Stacy Ogbeide, PsyD, ABPP, CSOWM
Dept. of Family & Community Medicine
UT Health San Antonio
2020 has been quite the year thus far. Loss of social connectedness continues to be a central theme in our national conversations as a result of the COVID-19 pandemic (e.g., physical/social distancing). Social connectedness in the U.S., however, has been eroding at an increasing rate for the past decade even before the COVID-19 pandemic. Robert Putnam in his bestselling book, Bowling Alone, documents the decline of social capital and community in the U.S. since the 1950’s. Social media has not necessarily helped either. Research shows that even with the rise of social media, people are reporting feeling socially disconnected at increasing rates (Loprest, Spaulding, & Nightingale, 2019) which is also not great for one’s health (Holt-Lunstad et al., 2015). I am leading the article with decline of social connectedness because social disconnection is a very palpable issue for early career professionals (ECP’s) – especially when it comes to one’s career trajectory and career choices (O’Shaughnessy & Burnes, 2014; Pienaar, Holmström, Hauer, & Schéle, 2018). There are many ways to address this, but I wanted to spend a little bit of time discussing professional mentoring and why ECP’s (or professionals in general) should seek this support at some point in their career. Mentorship is common in academia and it can be helpful for those in clinical practice (e.g., private practice, community health center) and in consulting (e.g., addressing organizational behavior) as well.
I have experienced mentorship at different levels throughout my training and professional experiences – from working with a guidance counselor in high school, to being assigned an advisor in college. There are many definitions of mentorship available, the most impactful for me is: a mentor is someone who serves as a guide who even though they have seen what lies ahead, is willing to walk beside you – leading but never leaving you behind on your journey (Boyd, 1988). Even though someone may have had personal experience with informal and formal variations of mentorship early in their training, it does not always come naturally to continue this process once training is complete and one is launched into the world of being an “ECP.” Luckily, there are many mentoring options available.

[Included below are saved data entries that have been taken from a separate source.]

(** X29. When the socket closes, the Leave of the session is appended
    to the room's stream whatever becomes of the session itself, also when
    its record is already gone and [deleteSession] fails; and when the
    handler succeeds the session no longer resolves. *)
Theorem on_close_leaves_room retain (room : Room) (user : User) (id : string)
    (cn cn2 : Conn) (s : State) :
  ∃ result cn' s' entry_id,
    run (App.on_close retain (Some room) user id) cn s = (result, cn', s')
    ∧ stream_of s' (KRoomMessages (room_id room))
      = (stream_of s (KRoomMessages (room_id room))
         ++ [ {| entry_id := entry_id;
                 entry_fields := message_fields (Leave (clock s) (user_id user) id) |} ])%list
    ∧ (result = Ok tt → run (Store.getSession id) cn2 s' = (Ok None, cn2, s')).
Proof.
  unfold App.on_close. rewrite run_mbind, run_mbind.
  unfold await at 1. rewrite run_Vis by reflexivity. cbn [exec]. rewrite run_Ret. cbv iota beta.
  rewrite run_mbind.
  destruct (run_writeMessage retain (room_id room) (Leave (clock s) (user_id user) id) cn s)
    as (s1 & -> & Hstream & _).
  rewrite !run_Ret. cbv iota beta. unfold Store.deleteSession.
  pose proof (deleteSession_streams id cn s1 (KRoomMessages (room_id room))) as Hkept.
  pose proof (run_deleteSession id cn s1) as Hspec. cbn zeta in Hspec.
  destruct (run (ConnectedStore.deleteSession id) cn s1) as [[result cn'] s'] eqn:Hrun.
  cbn [snd] in Hkept. exists result, cn', s'. eexists. split; [reflexivity|]. split.
  - unfold stream_of at 1. rewrite Hkept; [exact Hstream|discriminate..|].
    unfold stream_twin. by destruct (strip_suffix ":signal" id).
  - intros ->. unfold Store.getSession. rewrite run_getSession. cbv zeta.
    rewrite (deleteSession_twin_gone _ _ _ _ _ Hrun).
    destruct (wrongtype s1 (KConnection id)); [discriminate Hspec|].
    destruct (truthy (hash_of s1 (KConnection id) !! "room")) as [r|];
      [destruct (truthy (hash_of s1 (KConnection id) !! "owner")) as [o|]|];
      [|discriminate Hspec..].
    destruct Hspec as (s2 & [= _ <-] & _ & Hgone & _).
    rewrite Hgone. by rewrite decide_True.
Qed.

You may have been accustomed to having an assigned mentor or advisor during your doctoral training who guided you on research, dissertation progress, and where to apply for internship. There are peer mentoring models and group mentoring models that are effective. There are also levels of mentoring such as teaching, sponsorship (creating opportunities, opening doors), support, intervention (identify and fix a problem), and critique (tell you the hard stuff). A mentor can also serve at one or more of these levels OR you can have more than one mentor who can address these different levels. The important piece of this is having mentors speaking to each of these levels during your professional journey (Brown-Speights et al., 2018). Some mentors will be in your life for a lifetime and some just for a season – once you establish goals and objectives for mentorship, one will have a better idea of the timeline for mentorship.

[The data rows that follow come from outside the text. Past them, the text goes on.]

(** ** Resolving the version *)

(** Output that is white space only trims to the empty string. *)
Lemma trim_blank (s : string) :
  (forall c, In c (list_ascii_of_string s) -> Js.isSpace c = true) ->
  Js.trim s = "".
Proof.
  unfold Js.trim. induction s as [| c s IH]; intros H; [reflexivity |].
  simpl. rewrite (H c (or_introl eq_refl)). apply IH.
  intros d Hd; apply H; now right.
Qed.

(** The command line and the arguments of the lookup. *)
Lemma determineVersion_exec w tr :
  fst (determineVersion w tr)
  = tr ++ [Exec (pythonName w ++ " -m aqt list-qt")
             [host w; target w; "--spec";
              (Js.dquote ++ simpleSpec w ++ Js.dquote)%string; "--latest"]].
Proof.
  unfold determineVersion, executeCaptureStdout, bind, awaitExec.
  destruct (exec w tr _ _) as [e | rv out]; simpl; [reflexivity |].
  destruct (rv =? 0)%Z; reflexivity.
Qed.

(** C2, as the code has it: the lookup fails exactly when the call is
    rejected or its exit code is not zero; with exit code zero the result is
    the trimmed output, whatever it is, the empty string included. *)
Theorem determineVersion_result w tr (outcome : ExecOutcome) :
  exec w tr (pythonName w ++ " -m aqt list-qt")
    [host w; target w; "--spec";
     (Js.dquote ++ simpleSpec w ++ Js.dquote)%string; "--latest"] = outcome ->
  snd (determineVersion w tr)
  = match outcome with
    | Rejected message => inl message
    | Exited 0 output => inr (Js.trim output)
    | Exited _ _ =>
        inl ("Failed to resolve Qt version from SimpleSpec '"
             ++ simpleSpec w ++ "'")%string
    end.
Proof.
  intros H. unfold determineVersion, executeCaptureStdout, bind, awaitExec.
  rewrite H. destruct outcome as [e | rv out]; simpl; [reflexivity |].
  destruct rv; reflexivity.
Qed.
(** * Viking -> Fitatu synchronisation: a shallow embedding of
      [viking_fitatu_integration.py] and the properties of its specification.

    The Python module is a sequential script: it reads an order from the
    vendor, reconciles one tracker product per meal and publishes a diet plan
    per date.  The embedding keeps that shape.

    - JSON scalars are the type [value].  A number is a Python [int], of
      any size, or a Python [float], an IEEE 754 binary64 value; the
      arithmetic on floats is that of [SpecFloat] at 53 bits, rounding to
      nearest with ties to even, so that sums, products, comparisons and
      the conversions from integers and from decimal texts round, overflow
      and propagate [nan] as in Python.
    - JSON objects with scalar fields (products, diet-plan items, nutrition
      tables) are insertion-ordered dictionaries [dict value].
    - Everything that leaves the process (HTTP requests, [uuid.uuid1],
      [datetime.now]) is a [request] of the monad [io]; a program is run
      against an arbitrary world, and the run yields the requests issued, in
      order, together with the value returned or the exception raised.
    - Logging has no effect on any result and is left out; the comparisons
      made for a log line are kept, since they can raise.
    - Texts are byte strings; of the white space and digits that Python
      accepts around and in a number, the ASCII ones are modelled. *)

From Stdlib Require Import ZArith QArith Qabs Qminmax Bool List String Ascii Lia.
From Stdlib Require Import DecimalString SpecFloat.
Import ListNotations.

Local Open Scope string_scope.
Local Open Scope Z_scope.
Local Open Scope list_scope.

Well, now that you know the different mentoring options, what are the next steps? Here is a list of qualifications to consider when choosing someone to serve as a mentor: strong interpersonal skills, flexibility, takes initiative, accessibility, tenacious, willing to give recommendations, and lastly, someone who is willing to inspire, invest, and support YOU (Bhagia & Tinsley, 2000). But let us not forget – mentoring is a two-way street. Here is a list of qualifications for the mentee: clear goals and objectives (what do you want/need; check out the helpful mentee self-evaluation tool by Carey & Weissman, 2010), open to feedback, active listener, and respectful of the mentor’s time and input (Brown-Speights et al., 2018). Many of you will be (or already are) mentors for trainees or other professionals, which makes one both the mentee and the mentor. This illustrates the dynamic process of the mentoring relationship and why it can be powerful and energizing when the relationship is balanced.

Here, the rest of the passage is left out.